__Activity__. Beginning with the line below that contains "rewrite E in Hn. by rewrite" and ending with the line that contains "file (files s2) (man", copy every line exactly. Copy nothing else.

__Provided information__.
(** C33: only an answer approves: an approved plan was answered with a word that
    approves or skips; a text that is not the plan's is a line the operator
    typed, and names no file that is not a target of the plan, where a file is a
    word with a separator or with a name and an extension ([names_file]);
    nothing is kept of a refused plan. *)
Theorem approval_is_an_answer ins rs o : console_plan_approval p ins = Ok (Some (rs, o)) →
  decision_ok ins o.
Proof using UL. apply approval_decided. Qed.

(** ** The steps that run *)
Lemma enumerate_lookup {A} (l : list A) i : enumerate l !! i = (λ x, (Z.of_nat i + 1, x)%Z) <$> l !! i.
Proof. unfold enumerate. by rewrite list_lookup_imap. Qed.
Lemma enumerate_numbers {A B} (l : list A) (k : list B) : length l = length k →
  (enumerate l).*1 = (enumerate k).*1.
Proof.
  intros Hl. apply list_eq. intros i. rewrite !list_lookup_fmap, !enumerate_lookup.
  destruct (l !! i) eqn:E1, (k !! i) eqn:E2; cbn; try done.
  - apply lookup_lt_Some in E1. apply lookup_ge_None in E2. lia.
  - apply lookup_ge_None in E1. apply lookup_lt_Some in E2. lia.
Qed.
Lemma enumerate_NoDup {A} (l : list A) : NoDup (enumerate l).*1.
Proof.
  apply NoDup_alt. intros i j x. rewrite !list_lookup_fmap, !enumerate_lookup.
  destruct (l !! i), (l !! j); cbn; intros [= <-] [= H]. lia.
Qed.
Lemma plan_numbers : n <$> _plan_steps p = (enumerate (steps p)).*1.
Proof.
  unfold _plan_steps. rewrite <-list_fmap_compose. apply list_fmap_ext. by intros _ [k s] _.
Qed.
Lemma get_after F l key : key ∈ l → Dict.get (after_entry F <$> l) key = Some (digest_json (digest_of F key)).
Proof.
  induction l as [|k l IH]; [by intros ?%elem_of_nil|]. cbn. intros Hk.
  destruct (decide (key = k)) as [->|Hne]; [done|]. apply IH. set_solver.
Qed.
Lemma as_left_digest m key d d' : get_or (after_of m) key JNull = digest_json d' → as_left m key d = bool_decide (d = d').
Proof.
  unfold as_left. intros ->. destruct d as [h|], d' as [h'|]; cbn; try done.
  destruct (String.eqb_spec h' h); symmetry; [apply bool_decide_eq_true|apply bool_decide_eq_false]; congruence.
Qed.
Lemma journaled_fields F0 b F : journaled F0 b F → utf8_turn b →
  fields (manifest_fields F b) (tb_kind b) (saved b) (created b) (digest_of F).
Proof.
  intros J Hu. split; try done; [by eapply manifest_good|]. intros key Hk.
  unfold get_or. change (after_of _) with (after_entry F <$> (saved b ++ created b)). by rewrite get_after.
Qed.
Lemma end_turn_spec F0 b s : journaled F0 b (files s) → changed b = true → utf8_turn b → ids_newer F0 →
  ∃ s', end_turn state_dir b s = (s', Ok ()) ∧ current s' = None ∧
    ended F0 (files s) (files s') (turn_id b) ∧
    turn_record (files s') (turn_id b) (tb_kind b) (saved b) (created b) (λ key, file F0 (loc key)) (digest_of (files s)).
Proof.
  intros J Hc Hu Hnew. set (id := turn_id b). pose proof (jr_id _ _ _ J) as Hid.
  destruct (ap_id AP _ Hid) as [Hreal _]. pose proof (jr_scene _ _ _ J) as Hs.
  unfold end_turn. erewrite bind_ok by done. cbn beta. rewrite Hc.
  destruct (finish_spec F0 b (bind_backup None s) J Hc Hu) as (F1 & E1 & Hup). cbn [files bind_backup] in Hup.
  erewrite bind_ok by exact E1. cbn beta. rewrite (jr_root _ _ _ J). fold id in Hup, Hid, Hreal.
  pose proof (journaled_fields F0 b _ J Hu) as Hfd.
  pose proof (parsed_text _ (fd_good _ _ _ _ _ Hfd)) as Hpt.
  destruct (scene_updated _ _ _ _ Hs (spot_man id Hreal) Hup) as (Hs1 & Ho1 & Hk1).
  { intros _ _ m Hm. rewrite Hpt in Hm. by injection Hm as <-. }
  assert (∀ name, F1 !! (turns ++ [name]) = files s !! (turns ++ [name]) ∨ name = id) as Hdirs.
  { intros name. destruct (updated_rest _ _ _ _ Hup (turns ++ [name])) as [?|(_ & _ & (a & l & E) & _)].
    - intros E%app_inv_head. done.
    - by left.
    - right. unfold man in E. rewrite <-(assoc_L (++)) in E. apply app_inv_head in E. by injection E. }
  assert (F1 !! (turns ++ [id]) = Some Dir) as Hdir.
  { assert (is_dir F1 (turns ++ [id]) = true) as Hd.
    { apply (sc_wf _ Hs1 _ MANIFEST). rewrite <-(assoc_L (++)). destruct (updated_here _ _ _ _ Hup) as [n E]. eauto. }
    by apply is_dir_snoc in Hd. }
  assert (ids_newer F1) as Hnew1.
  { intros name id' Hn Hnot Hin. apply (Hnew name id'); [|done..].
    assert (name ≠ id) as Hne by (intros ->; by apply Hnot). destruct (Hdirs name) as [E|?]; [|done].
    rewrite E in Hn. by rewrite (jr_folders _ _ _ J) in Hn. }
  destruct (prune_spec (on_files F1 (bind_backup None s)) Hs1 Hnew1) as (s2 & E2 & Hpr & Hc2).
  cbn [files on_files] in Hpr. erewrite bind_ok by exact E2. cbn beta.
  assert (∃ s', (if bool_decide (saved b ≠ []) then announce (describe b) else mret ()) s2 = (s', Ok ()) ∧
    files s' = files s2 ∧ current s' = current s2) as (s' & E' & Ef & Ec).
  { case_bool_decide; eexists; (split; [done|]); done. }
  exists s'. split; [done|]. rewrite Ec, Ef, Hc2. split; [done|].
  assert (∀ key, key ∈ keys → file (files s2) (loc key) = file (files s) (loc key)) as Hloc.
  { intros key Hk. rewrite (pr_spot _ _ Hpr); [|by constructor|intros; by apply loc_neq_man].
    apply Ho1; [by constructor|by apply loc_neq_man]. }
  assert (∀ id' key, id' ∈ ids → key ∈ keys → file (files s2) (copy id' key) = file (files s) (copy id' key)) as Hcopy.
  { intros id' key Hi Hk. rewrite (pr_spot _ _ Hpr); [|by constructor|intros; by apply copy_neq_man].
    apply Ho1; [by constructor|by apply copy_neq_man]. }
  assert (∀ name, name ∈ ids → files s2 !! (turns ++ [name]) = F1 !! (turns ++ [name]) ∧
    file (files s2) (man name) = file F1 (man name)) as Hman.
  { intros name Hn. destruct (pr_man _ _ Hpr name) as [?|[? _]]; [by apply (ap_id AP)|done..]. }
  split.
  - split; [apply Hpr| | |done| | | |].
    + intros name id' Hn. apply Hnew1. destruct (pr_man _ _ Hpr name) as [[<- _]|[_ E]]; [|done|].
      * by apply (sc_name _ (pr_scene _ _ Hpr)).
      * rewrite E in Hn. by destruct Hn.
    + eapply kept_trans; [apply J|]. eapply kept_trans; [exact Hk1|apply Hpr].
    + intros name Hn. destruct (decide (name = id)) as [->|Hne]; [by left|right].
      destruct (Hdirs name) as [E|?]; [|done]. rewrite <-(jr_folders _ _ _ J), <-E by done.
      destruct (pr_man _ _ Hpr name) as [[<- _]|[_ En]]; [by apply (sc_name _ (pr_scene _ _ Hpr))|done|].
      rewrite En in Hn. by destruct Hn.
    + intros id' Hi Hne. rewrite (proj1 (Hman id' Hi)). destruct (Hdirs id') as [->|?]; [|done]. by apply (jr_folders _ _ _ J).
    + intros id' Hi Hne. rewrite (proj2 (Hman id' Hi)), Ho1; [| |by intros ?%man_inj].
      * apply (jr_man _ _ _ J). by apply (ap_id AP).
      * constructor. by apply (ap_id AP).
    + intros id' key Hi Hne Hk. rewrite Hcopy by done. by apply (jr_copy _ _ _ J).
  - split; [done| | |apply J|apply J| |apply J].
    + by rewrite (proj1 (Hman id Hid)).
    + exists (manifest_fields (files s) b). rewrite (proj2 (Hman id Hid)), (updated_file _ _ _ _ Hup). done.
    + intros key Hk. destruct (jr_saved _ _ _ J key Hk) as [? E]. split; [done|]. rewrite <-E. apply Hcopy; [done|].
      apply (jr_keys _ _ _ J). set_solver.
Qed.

__Answer__.
    rewrite E in Hn. by rewrite (jr_folders _ _ _ J) in Hn. }
  destruct (prune_spec (on_files F1 (bind_backup None s)) Hs1 Hnew1) as (s2 & E2 & Hpr & Hc2).
  cbn [files on_files] in Hpr. erewrite bind_ok by exact E2. cbn beta.
  assert (∃ s', (if bool_decide (saved b ≠ []) then announce (describe b) else mret ()) s2 = (s', Ok ()) ∧
    files s' = files s2 ∧ current s' = current s2) as (s' & E' & Ef & Ec).
  { case_bool_decide; eexists; (split; [done|]); done. }
  exists s'. split; [done|]. rewrite Ec, Ef, Hc2. split; [done|].
  assert (∀ key, key ∈ keys → file (files s2) (loc key) = file (files s) (loc key)) as Hloc.
  { intros key Hk. rewrite (pr_spot _ _ Hpr); [|by constructor|intros; by apply loc_neq_man].
    apply Ho1; [by constructor|by apply loc_neq_man]. }
  assert (∀ id' key, id' ∈ ids → key ∈ keys → file (files s2) (copy id' key) = file (files s) (copy id' key)) as Hcopy.
  { intros id' key Hi Hk. rewrite (pr_spot _ _ Hpr); [|by constructor|intros; by apply copy_neq_man].
    apply Ho1; [by constructor|by apply copy_neq_man]. }
  assert (∀ name, name ∈ ids → files s2 !! (turns ++ [name]) = F1 !! (turns ++ [name]) ∧
    file (files s2) (man name) = file F1 (man name)) as Hman.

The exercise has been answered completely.